Records from a collection
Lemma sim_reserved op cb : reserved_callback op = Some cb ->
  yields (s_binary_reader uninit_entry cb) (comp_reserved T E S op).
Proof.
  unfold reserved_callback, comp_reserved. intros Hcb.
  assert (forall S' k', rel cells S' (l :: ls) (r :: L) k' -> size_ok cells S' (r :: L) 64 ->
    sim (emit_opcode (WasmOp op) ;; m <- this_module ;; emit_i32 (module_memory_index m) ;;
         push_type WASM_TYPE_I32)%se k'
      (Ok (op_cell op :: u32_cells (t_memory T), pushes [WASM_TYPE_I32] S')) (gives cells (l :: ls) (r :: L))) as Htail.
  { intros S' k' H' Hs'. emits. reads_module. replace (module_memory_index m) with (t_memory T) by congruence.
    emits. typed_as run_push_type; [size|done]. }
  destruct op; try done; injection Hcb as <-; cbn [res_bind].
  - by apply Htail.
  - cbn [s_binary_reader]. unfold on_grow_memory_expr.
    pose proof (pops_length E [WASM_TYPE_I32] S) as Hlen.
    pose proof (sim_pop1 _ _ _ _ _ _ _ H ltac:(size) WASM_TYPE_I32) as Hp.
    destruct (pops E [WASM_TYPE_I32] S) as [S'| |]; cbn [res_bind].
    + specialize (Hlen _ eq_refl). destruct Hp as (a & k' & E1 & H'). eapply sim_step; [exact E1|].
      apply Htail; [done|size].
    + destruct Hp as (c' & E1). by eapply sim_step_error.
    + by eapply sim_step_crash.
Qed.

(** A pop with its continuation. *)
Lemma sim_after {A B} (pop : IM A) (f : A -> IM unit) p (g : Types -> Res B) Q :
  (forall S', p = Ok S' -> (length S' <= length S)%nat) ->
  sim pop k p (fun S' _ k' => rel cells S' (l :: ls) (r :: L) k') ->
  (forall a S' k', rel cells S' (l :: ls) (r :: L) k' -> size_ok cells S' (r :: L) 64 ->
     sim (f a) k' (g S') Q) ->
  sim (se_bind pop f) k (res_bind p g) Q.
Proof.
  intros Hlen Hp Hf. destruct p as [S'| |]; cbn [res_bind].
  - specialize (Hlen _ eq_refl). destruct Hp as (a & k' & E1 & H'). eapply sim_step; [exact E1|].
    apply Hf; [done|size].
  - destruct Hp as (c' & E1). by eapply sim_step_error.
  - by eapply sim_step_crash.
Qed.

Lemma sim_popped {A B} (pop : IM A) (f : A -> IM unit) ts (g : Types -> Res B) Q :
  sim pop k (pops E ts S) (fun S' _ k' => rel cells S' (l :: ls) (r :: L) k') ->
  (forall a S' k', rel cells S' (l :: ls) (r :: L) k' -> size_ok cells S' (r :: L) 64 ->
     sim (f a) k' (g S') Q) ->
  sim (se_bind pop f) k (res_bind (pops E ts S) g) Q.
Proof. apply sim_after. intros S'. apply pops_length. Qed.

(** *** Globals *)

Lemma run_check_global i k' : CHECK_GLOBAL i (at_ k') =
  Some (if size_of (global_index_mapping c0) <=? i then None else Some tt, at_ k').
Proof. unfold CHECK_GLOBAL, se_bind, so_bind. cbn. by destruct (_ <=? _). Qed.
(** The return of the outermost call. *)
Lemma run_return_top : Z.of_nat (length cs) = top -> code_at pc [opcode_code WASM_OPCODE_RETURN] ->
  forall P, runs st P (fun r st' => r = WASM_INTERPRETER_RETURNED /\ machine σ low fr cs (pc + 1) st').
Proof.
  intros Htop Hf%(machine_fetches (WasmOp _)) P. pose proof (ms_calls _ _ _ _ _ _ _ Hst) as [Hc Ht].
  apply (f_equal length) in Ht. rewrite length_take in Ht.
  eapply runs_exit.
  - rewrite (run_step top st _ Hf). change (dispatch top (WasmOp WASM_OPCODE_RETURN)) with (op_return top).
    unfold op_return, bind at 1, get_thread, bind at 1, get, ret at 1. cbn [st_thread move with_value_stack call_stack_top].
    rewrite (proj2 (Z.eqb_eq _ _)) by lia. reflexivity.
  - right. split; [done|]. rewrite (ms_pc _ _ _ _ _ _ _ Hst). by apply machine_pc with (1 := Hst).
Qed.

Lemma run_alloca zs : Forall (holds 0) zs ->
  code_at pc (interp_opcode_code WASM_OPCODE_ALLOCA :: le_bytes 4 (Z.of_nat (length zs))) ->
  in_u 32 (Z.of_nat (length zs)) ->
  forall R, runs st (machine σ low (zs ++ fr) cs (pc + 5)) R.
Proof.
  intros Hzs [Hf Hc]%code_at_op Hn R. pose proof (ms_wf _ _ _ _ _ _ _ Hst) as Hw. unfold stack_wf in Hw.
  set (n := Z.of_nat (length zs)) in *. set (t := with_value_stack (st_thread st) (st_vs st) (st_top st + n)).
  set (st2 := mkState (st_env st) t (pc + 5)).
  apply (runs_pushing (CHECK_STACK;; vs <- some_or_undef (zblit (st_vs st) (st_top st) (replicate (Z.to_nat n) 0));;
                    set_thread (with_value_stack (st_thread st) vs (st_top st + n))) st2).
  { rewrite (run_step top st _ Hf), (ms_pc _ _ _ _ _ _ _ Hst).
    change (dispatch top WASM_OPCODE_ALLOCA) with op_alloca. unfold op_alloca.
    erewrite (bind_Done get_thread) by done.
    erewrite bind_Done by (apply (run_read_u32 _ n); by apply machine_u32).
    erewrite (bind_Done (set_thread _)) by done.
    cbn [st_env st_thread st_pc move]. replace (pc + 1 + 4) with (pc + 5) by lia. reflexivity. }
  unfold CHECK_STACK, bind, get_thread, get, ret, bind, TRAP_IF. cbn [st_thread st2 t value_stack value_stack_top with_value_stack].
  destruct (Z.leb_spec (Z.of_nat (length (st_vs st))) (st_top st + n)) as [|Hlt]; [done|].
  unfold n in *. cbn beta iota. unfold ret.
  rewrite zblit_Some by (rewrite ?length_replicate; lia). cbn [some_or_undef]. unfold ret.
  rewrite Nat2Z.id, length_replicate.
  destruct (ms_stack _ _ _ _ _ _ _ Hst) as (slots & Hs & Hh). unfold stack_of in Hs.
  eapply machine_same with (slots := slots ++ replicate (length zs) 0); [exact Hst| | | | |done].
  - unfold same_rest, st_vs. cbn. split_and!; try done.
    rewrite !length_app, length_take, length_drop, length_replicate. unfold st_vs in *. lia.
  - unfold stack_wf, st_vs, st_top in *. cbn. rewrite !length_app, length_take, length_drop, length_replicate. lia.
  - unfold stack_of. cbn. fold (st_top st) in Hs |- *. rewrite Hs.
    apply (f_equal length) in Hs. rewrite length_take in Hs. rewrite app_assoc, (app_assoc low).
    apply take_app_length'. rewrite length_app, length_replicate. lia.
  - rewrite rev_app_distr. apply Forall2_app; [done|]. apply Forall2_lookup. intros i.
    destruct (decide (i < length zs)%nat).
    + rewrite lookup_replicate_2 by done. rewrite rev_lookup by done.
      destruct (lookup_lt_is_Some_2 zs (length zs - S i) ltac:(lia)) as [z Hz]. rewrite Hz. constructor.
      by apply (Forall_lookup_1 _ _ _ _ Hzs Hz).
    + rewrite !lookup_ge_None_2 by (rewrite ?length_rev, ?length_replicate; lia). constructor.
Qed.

Task directions —
Take the line with "(rewrite ?length_rev, ?length_replicate; lia). constructor." and every line after it in the data, and please reproduce them exactly, leaving out all other lines.

Exercise answer —
    + rewrite !lookup_ge_None_2 by (rewrite ?length_rev, ?length_replicate; lia). constructor.
Qed.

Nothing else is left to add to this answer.